It’s my wiring that is at fault. Over time, the idea has become almost attractive. I think of small stars fizzing and spilling over a tangle of cables, the smell and soot of scorch; something smouldering in the dark, trying to catch fire in a wall cavity or under the stairs. Out of sight, beyond reach.
The phone shivers again in my pocket and I’m filled with resentment. Here she is, still clamouring for my attention. Are you OK? really means Look at me.
When Garrett has gone, I check her Instagram and see she has put up one of those birthday-tribute carousels, a sequence of Murray cooking half a cow on a gas-fuelled BBQ, riding a Lime Bike, leaping from a rock into a Cambridge-blue sea. In the comments it emerges that he’ll be in London next month, just a flying visit, she can’t wait. I’ll bet. Like Waxham, Murray can’t be snooped on as he has no online presence beyond LinkedIn and an inert Facebook.
Sourly I scroll through the curated clutter. Toria Stewart posts a heartfelt RIP to a film star she nannied on a press junket thirty years ago. Dribbler shows off his latest mid-life crisis tattoo (acorns and oak leaves). And here is another dispatch from Jo Upshaw.

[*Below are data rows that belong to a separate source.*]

(* ===== verification/PyText.v ===== *)
(** * Python text: the string operations of the standard library the source uses

    A Python string is modelled by Rocq's [string], one [ascii] per code point
    (the Latin-1 range U+0000..U+00FF).  [repr], decimal and hexadecimal
    formatting, [str.join], substring search and UTF-8 encoding are executable
    definitions; [unicodedata.normalize("NFC", _)] is the parameter [NFC]. *)

From S2P Require Export Prelude.

#[global] Arguments String.append !_ _ : simpl nomatch.

Class NFC := nfc : string -> string.

(** Decimal rendering of an integer in an f-string. *)
Definition dec (z : Z) : string := pretty z.

Definition dquote : ascii := "034"%char.
Definition squote : ascii := "039"%char.
Definition backslash : ascii := "092"%char.
Definition newline : ascii := "010"%char.
Definition creturn : ascii := "013"%char.
Definition str1 (c : ascii) : string := String c EmptyString.

Definition hex_char (d : Z) : ascii :=
  ascii_of_N (Z.to_N (if d <? 10 then 48 + d else 87 + d)).

(** The low [4 * w] bits of [z] as [w] lowercase hexadecimal digits. *)
Fixpoint hexw (w : nat) (z : Z) : string :=
  match w with
  | O => EmptyString
  | S w' => String (hex_char (Z.land (Z.shiftr z (4 * Z.of_nat w')) 15)) (hexw w' z)
  end.

Definition code (c : ascii) : Z := Z.of_N (N_of_ascii c).

Definition is_digit (c : ascii) : bool := (48 <=? code c) && (code c <=? 57).
Definition is_lower (c : ascii) : bool := (97 <=? code c) && (code c <=? 122).
Definition is_upper (c : ascii) : bool := (65 <=? code c) && (code c <=? 90).
Definition is_hex_lower (c : ascii) : bool := is_digit c || ((97 <=? code c) && (code c <=? 102)).

(** [str.isprintable] on one Latin-1 character. *)
Definition is_printable (c : ascii) : bool :=
  ((32 <=? code c) && (code c <=? 126)) || ((161 <=? code c) && negb (code c =? 173)).

Fixpoint contains_char (c : ascii) (s : string) : bool :=
  match s with
  | EmptyString => false
  | String d s' => Ascii.eqb c d || contains_char c s'
  end.

(** [repr(s)]: single quotes unless the string holds one and no double quote. *)
Definition py_repr (s : string) : string :=
  let q := if contains_char squote s && negb (contains_char dquote s) then dquote else squote in
  let fix go (s : string) : string :=
    match s with
    | EmptyString => str1 q
    | String c s' =>
        (if Ascii.eqb c q || Ascii.eqb c backslash then String backslash (str1 c)
         else if Ascii.eqb c newline then String backslash "n"
         else if Ascii.eqb c creturn then String backslash "r"
         else if Ascii.eqb c "009"%char then String backslash "t"
         else if is_printable c then str1 c
         else String backslash (String "x"%char (hexw 2 (code c)))) +:+ go s'
    end in
  String q (go s).

(** [repr] of a list of strings, and of an optional string. *)
Definition py_repr_list (l : list string) : string :=
  "[" +:+ String.concat ", " (py_repr <$> l) +:+ "]".
Definition py_repr_opt (o : option string) : string :=
  match o with None => "None" | Some s => py_repr s end.

Definition join (sep : string) (l : list string) : string := String.concat sep l.

(** [p in s] for strings: [str_prefix] and substring search. *)
Definition str_startswith (s p : string) : bool := String.prefix p s.
Fixpoint str_contains (s p : string) : bool :=
  String.prefix p s ||
  match s with EmptyString => false | String _ s' => str_contains s' p end.

(** [any(c in value for c in "\r\n\x00")] *)
Definition has_line_breaks (s : string) : bool :=
  contains_char creturn s || contains_char newline s || contains_char "000"%char s.

(** [s.replace(c, t)] for a one-character pattern. *)
Fixpoint replace_char (c : ascii) (t : string) (s : string) : string :=
  match s with
  | EmptyString => EmptyString
  | String d s' => (if Ascii.eqb c d then t else str1 d) +:+ replace_char c t s'
  end.

Definition str_len (s : string) : Z := Z.of_nat (String.length s).

(** [s.encode("utf-8")], one byte per [ascii]. *)
Fixpoint utf8_encode (s : string) : string :=
  match s with
  | EmptyString => EmptyString
  | String c s' =>
      let n := code c in
      if n <? 128 then String c (utf8_encode s')
      else String (ascii_of_N (Z.to_N (192 + n / 64)))
             (String (ascii_of_N (Z.to_N (128 + n mod 64))) (utf8_encode s'))
  end.

(** ** Facts shared by the identifier and timestamp proofs *)

Lemma str_app_assoc (s t u : string) : (s +:+ t) +:+ u = s +:+ (t +:+ u).
Proof. induction s as [|c s IH]; cbn; [done|]. by rewrite IH. Qed.

Lemma str_app_nil_r (s : string) : s +:+ "" = s.
Proof. induction s as [|c s IH]; cbn; [done|]. by rewrite IH. Qed.

Lemma str_length_app (s t : string) :
  String.length (s +:+ t) = (String.length s + String.length t)%nat.
Proof. induction s as [|c s IH]; cbn; [done|]. by rewrite IH. Qed.

Lemma length_hexw w z : String.length (hexw w z) = w.
Proof. induction w as [|w IH]; cbn; [done|]. by rewrite IH. Qed.

Lemma startswith_app p s : str_startswith (p +:+ s) p = true.
Proof.
  unfold str_startswith. induction p as [|c p IH]; cbn; [by destruct s|].
  by destruct (ascii_dec c c).
Qed.

Lemma land_15_bounds z : 0 <= Z.land z 15 < 16.
Proof. change 15 with (Z.ones 4). rewrite Z.land_ones by lia. by apply Z.mod_pos_bound. Qed.

Lemma code_ascii_of_Z z : 0 <= z < 256 -> code (ascii_of_N (Z.to_N z)) = z.
Proof. intros H. unfold code. rewrite N_ascii_embedding by lia. lia. Qed.

Lemma hex_char_code d :
  0 <= d < 16 -> code (hex_char d) = if d <? 10 then 48 + d else 87 + d.
Proof. intros H. unfold hex_char. apply code_ascii_of_Z. destruct (d <? 10) eqn:E; lia. Qed.

Lemma hex_char_is_hex d : 0 <= d < 16 -> is_hex_lower (hex_char d) = true.
Proof.
  intros H. unfold is_hex_lower, is_digit. rewrite hex_char_code by done.
  destruct (d <? 10) eqn:E; lia.
Qed.

Lemma str_len_app s t : str_len (s +:+ t) = str_len s + str_len t.
Proof. unfold str_len. rewrite str_length_app. lia. Qed.

(** ** Slices *)

(** [s[:n]] and [s[n:]] *)
Fixpoint str_take (n : nat) (s : string) : string :=
  match n, s with S n, String c s => String c (str_take n s) | _, _ => EmptyString end.
Fixpoint str_drop (n : nat) (s : string) : string :=
  match n, s with O, _ => s | S n, String _ s => str_drop n s | S _, EmptyString => EmptyString end.

Lemma str_take_drop n s : str_take n s +:+ str_drop n s = s.
Proof. revert s. induction n as [|n IH]; intros [|c s]; cbn; [done..|]. by rewrite IH. Qed.

Lemma str_take_add n k s : str_take (n + k) s = str_take n s +:+ str_take k (str_drop n s).
Proof. revert s. induction n as [|n IH]; intros [|c s]; cbn; [done|done|by destruct k|]. by rewrite IH. Qed.

Lemma str_take_length n s : String.length (str_take n s) = (n `min` String.length s)%nat.
Proof. revert s. induction n as [|n IH]; intros [|c s]; cbn; [done..|]. by rewrite IH. Qed.

Lemma str_drop_length n s : String.length (str_drop n s) = (String.length s - n)%nat.
Proof. revert s. induction n as [|n IH]; intros [|c s]; cbn; [done..|]. by rewrite IH. Qed.

Lemma str_take_all n s : (String.length s <= n)%nat -> str_take n s = s.
Proof. revert s. induction n as [|n IH]; intros [|c s]; cbn; [done|lia|done|]. intros ?. by rewrite IH by lia. Qed.

Lemma str_drop_drop n k s : str_drop n (str_drop k s) = str_drop (k + n) s.
Proof. revert s. induction k as [|k IH]; intros [|c s]; cbn; [done|done|by destruct n|apply IH]. Qed.
Lemma str_take_app a b : str_take (String.length a) (a +:+ b) = a.
Proof. induction a as [|c a IH]; cbn; [by destruct b|by rewrite IH]. Qed.
Lemma str_drop_app a b : str_drop (String.length a) (a +:+ b) = b.
Proof. induction a as [|c a IH]; cbn; [by destruct b|done]. Qed.

(** ** [str.split] *)

(** [s.split(c)] *)
Fixpoint split_on (c : ascii) (s : string) : list string :=
  match s with
  | EmptyString => [EmptyString]
  | String d s' =>
      if Ascii.eqb d c then EmptyString :: split_on c s'
      else match split_on c s' with [] => [str1 d] | w :: ws => String d w :: ws end
  end.

Lemma split_on_no_sep c s : Forall (fun p => contains_char c p = false) (split_on c s).
Proof.
  induction s as [|d s IH]; cbn [split_on]; [by repeat constructor|].
  destruct (Ascii.eqb d c) eqn:E; [by constructor|].
  destruct (split_on c s) as [|w ws]; [by repeat constructor; cbn; rewrite Ascii.eqb_sym, E|].
  apply Forall_cons in IH as [Hw Hws]. constructor; [|done]. cbn. by rewrite Ascii.eqb_sym, E.
Qed.

Lemma split_on_avoids c b s : contains_char b s = false -> Forall (fun p => contains_char b p = false) (split_on c s).
Proof.
  induction s as [|d s IH]; cbn [split_on contains_char]; [by repeat constructor|].
  intros [Hd Hs]%orb_false_iff. specialize (IH Hs). destruct (Ascii.eqb d c); [by constructor|].
  destruct (split_on c s) as [|w ws]; [by repeat constructor; cbn; rewrite Hd|].
  apply Forall_cons in IH as [Hw Hws]. constructor; [|done]. cbn. by rewrite Hd.
Qed.

Lemma split_on_join c p rest :
  contains_char c p = false -> split_on c (p +:+ String c rest) = p :: split_on c rest.
Proof.
  induction p as [|d p IH]; cbn [contains_char append split_on]; [by rewrite Ascii.eqb_refl|].
  intros [Hd Hp]%orb_false_iff. rewrite Ascii.eqb_sym, Hd, IH by done. done.
Qed.

Lemma split_on_single c p : contains_char c p = false -> split_on c p = [p].
Proof.
  induction p as [|d p IH]; cbn [contains_char split_on]; [done|].
  intros [Hd Hp]%orb_false_iff. by rewrite Ascii.eqb_sym, Hd, IH.
Qed.

Lemma split_join c parts :
  parts <> [] -> Forall (fun p => contains_char c p = false) parts -> split_on c (join (str1 c) parts) = parts.
Proof.
  intros Hne Hp. induction Hp as [|p parts Hp Hps IH]; [done|]. destruct parts as [|q parts]; [by apply split_on_single|].
  transitivity (split_on c (p +:+ String c (join (str1 c) (q :: parts)))); [done|]. rewrite split_on_join by done. f_equal. by apply IH.
Qed.
Lemma join_split c s : join (str1 c) (split_on c s) = s.
Proof.
  induction s as [|d s IH]; [done|]. cbn [split_on]. destruct (Ascii.eqb_spec d c) as [->|].
  - destruct (split_on c s) as [|w ws] eqn:E; [by destruct s as [|a s]; cbn in E; [|repeat case_match]|]. rewrite <- IH. done.
  - destruct (split_on c s) as [|w ws] eqn:E; [by destruct s as [|a s]; cbn in E; [|repeat case_match]|]. rewrite <- IH. by destruct ws.
Qed.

Jo is the daughter of my mother’s old friend Pam. As my mother has yet to get to grips with Instagram, she insists on referring to poor Jo while making a Pity Face, because Pam filled her in on all that business first with IVF and then, later, with custody battles and restraining orders. But Jo seems to be making a decent fist of moving on. Her feed celebrates her ‘miraculous, unlooked-for’ second marriage and her Grade II-listed mill, with its wildflower meadow and espaliered pears (not to mention the Pigeon Loft, which will launch as a holiday rental next year, along with a range of hand-poured scented candles called things like ‘Morning in the Orchard’ and ‘Walled Garden at Dusk’). Jo is forever bottling sloes, arranging sweet peas, harvesting herbs for simple suppers. In this exquisite atmosphere, the occasional glimpse of her second husband, a bloodstock agent with a penchant for zippered fleeces and pinkie rings, is vaguely traumatic.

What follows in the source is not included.